*** DATA TO USE Section Begins ***

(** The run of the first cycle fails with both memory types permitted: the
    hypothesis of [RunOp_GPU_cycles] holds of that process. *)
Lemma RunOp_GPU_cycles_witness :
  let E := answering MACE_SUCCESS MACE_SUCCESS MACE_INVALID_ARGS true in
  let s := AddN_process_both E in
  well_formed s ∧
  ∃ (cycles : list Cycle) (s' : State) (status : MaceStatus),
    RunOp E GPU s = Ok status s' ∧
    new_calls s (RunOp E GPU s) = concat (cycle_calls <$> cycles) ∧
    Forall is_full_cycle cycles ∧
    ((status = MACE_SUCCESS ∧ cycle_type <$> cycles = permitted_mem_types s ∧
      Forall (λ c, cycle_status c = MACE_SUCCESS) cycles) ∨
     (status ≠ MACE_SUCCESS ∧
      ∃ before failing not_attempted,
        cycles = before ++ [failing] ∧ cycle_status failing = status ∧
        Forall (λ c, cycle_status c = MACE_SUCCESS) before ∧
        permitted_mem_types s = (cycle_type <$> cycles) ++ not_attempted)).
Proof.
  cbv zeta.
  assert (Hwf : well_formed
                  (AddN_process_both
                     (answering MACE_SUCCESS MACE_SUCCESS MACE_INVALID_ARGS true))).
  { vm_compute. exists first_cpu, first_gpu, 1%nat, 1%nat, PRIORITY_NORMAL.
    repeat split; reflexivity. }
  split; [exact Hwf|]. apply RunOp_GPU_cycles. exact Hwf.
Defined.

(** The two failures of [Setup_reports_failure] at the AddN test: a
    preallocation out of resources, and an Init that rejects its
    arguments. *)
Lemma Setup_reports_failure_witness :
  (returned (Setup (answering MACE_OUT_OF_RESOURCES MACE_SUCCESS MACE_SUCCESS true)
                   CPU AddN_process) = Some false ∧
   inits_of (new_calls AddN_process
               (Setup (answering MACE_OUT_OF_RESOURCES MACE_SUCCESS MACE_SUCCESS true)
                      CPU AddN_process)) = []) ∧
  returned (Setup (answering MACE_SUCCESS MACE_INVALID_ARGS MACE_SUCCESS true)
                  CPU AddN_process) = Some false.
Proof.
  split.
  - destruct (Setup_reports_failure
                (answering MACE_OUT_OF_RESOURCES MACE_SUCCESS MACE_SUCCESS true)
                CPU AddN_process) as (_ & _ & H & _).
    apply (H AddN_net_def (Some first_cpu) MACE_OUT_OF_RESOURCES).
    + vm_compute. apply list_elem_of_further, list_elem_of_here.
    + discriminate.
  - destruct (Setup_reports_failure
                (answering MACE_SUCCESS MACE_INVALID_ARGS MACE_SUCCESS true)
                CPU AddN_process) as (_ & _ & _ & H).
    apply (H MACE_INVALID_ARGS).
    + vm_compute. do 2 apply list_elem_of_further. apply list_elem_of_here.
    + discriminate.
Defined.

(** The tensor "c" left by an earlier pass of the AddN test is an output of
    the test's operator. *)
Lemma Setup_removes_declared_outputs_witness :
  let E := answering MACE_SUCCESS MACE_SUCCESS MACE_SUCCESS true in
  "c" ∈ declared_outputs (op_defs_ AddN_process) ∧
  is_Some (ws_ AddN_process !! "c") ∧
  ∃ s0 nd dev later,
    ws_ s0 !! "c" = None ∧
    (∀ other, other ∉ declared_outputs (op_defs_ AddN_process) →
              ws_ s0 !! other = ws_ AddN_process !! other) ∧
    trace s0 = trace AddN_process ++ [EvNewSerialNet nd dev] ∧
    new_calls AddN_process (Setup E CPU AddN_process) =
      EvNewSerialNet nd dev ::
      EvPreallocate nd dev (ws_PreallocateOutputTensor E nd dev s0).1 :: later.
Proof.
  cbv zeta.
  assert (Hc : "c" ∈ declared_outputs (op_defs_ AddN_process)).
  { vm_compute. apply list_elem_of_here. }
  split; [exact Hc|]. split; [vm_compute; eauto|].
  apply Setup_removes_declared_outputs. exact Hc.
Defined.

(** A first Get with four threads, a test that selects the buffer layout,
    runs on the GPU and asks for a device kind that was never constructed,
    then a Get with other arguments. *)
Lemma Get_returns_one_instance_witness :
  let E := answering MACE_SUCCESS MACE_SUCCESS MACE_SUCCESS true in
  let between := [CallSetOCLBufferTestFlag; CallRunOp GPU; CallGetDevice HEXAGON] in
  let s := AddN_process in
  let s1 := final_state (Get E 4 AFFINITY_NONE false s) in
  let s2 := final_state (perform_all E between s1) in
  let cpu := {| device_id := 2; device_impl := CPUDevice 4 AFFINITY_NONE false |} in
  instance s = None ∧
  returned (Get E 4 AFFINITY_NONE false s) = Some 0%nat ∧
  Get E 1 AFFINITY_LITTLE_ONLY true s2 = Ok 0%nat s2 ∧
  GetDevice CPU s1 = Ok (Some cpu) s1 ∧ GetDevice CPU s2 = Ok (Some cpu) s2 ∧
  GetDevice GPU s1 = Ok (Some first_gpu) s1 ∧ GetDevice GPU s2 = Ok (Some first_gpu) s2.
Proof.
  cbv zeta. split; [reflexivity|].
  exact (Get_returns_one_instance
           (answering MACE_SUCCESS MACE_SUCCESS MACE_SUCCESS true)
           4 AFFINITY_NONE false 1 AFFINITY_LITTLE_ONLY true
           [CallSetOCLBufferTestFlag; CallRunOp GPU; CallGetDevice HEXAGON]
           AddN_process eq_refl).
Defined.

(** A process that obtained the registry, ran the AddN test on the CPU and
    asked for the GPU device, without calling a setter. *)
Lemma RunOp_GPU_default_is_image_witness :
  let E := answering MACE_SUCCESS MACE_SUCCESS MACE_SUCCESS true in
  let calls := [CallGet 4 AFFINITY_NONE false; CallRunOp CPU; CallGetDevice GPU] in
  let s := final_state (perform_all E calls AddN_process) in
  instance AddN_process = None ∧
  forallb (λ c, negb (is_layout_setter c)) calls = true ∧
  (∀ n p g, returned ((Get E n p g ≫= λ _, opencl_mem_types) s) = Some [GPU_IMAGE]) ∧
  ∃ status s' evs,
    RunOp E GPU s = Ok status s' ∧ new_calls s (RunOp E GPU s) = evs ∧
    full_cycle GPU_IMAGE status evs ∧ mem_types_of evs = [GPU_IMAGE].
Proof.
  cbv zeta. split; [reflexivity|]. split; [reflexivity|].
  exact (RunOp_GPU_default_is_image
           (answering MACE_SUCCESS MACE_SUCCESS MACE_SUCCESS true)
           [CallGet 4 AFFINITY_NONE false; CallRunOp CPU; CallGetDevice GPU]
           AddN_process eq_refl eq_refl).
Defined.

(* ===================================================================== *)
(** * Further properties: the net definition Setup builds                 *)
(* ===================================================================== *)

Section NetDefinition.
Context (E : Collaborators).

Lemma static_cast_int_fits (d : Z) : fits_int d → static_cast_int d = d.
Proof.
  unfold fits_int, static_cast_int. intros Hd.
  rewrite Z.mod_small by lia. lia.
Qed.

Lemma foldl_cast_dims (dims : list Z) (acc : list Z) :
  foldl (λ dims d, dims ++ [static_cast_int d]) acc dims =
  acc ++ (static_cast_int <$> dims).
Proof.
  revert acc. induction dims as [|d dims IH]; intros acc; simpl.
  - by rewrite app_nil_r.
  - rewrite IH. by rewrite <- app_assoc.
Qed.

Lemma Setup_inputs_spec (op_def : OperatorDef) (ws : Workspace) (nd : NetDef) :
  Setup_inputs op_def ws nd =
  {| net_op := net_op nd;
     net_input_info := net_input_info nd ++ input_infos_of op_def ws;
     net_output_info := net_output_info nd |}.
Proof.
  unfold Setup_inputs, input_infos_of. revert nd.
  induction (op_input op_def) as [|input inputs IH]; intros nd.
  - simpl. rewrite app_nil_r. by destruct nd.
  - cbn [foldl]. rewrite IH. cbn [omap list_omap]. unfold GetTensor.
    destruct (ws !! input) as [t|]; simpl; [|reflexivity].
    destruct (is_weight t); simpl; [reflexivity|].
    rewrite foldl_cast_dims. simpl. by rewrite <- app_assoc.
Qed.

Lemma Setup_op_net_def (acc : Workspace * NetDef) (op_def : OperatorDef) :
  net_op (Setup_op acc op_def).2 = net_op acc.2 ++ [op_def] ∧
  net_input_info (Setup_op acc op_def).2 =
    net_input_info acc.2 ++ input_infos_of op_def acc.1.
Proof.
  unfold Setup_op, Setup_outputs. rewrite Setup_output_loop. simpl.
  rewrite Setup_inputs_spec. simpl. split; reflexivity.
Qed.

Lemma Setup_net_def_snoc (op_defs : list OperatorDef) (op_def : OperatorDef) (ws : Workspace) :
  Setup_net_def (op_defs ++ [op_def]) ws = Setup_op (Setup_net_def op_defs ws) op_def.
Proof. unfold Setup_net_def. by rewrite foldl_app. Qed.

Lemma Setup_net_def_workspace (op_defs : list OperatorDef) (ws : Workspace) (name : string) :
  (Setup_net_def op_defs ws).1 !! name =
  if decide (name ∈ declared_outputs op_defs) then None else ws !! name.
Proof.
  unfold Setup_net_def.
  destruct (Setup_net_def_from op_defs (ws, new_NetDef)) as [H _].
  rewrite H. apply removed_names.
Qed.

*** DATA TO USE Section Ends ***
*** DATA TO USE Section Begins ***

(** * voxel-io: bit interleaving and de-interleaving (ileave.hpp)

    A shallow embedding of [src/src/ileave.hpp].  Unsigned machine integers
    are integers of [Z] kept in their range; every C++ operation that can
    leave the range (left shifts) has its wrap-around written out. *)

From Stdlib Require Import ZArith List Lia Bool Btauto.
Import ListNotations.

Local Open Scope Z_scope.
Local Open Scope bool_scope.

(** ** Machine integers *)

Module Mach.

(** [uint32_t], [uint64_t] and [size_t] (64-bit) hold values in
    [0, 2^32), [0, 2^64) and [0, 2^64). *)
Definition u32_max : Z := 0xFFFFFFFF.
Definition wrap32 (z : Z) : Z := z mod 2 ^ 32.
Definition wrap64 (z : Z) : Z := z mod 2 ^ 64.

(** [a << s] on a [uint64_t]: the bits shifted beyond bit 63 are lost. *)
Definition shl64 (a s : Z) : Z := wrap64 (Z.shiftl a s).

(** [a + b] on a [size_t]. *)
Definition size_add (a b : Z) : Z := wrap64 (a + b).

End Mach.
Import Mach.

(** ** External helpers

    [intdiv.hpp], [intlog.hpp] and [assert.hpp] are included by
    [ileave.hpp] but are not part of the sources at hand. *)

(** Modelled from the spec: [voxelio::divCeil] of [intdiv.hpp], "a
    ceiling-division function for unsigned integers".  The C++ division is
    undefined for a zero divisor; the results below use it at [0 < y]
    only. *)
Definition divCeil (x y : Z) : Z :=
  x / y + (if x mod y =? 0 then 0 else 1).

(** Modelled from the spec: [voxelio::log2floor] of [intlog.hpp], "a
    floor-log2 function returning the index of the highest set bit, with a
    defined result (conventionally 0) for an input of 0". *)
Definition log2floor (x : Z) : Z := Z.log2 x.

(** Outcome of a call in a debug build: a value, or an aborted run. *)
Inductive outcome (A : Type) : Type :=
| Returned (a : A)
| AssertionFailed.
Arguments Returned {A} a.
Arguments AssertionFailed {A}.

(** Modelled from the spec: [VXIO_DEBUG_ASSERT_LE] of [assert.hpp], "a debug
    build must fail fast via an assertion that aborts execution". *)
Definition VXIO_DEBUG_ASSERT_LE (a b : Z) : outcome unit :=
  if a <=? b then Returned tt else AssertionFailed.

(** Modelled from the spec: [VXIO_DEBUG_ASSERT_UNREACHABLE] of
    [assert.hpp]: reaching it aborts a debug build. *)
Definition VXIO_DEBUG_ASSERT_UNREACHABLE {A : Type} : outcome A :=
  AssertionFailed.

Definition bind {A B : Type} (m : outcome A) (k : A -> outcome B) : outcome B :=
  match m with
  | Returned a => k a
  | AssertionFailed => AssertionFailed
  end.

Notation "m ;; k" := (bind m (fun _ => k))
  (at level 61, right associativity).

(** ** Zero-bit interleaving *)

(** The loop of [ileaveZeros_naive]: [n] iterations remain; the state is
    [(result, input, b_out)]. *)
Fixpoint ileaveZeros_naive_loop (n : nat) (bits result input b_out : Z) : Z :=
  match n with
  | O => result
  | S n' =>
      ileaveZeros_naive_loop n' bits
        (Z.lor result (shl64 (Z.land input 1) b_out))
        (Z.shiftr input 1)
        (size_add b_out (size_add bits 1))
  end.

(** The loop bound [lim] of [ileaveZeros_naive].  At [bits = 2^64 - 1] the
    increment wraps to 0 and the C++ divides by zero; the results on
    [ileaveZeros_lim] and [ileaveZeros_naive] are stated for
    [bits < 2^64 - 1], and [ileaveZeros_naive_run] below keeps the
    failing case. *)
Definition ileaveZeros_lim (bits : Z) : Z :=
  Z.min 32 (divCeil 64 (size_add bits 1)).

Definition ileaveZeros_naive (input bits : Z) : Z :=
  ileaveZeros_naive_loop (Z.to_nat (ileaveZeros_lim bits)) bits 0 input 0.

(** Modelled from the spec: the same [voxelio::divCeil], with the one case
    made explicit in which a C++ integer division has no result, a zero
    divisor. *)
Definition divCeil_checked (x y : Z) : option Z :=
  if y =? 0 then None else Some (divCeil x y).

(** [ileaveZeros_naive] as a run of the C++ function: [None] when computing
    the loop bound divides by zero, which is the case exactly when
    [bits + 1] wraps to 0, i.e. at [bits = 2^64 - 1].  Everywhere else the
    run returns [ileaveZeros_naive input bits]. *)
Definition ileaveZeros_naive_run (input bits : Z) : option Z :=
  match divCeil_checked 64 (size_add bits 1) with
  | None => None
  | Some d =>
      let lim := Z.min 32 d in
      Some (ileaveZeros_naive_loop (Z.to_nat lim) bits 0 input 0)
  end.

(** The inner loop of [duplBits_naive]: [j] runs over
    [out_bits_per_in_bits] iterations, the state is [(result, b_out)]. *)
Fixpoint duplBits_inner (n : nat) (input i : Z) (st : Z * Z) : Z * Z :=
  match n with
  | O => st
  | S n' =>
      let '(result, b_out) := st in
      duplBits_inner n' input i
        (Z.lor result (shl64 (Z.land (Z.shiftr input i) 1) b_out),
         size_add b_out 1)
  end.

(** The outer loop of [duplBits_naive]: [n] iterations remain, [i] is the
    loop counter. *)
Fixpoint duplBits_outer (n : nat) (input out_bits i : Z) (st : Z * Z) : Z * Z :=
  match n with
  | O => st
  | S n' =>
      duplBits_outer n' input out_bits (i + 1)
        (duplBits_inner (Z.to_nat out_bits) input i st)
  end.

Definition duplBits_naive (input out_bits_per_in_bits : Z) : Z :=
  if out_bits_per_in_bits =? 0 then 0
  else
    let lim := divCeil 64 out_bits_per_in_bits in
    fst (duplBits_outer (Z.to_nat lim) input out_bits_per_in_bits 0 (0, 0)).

*** DATA TO USE Section Ends ***

Your answer should be the lines above, from the line containing "cycles = before" up to and including the line containing "preallocation out of", reproduced exactly and with nothing else.

        cycles = before ++ [failing] ∧ cycle_status failing = status ∧
        Forall (λ c, cycle_status c = MACE_SUCCESS) before ∧
        permitted_mem_types s = (cycle_type <$> cycles) ++ not_attempted)).
Proof.
  cbv zeta.
  assert (Hwf : well_formed
                  (AddN_process_both
                     (answering MACE_SUCCESS MACE_SUCCESS MACE_INVALID_ARGS true))).
  { vm_compute. exists first_cpu, first_gpu, 1%nat, 1%nat, PRIORITY_NORMAL.
    repeat split; reflexivity. }
  split; [exact Hwf|]. apply RunOp_GPU_cycles. exact Hwf.
Defined.

(** The two failures of [Setup_reports_failure] at the AddN test: a
    preallocation out of resources, and an Init that rejects its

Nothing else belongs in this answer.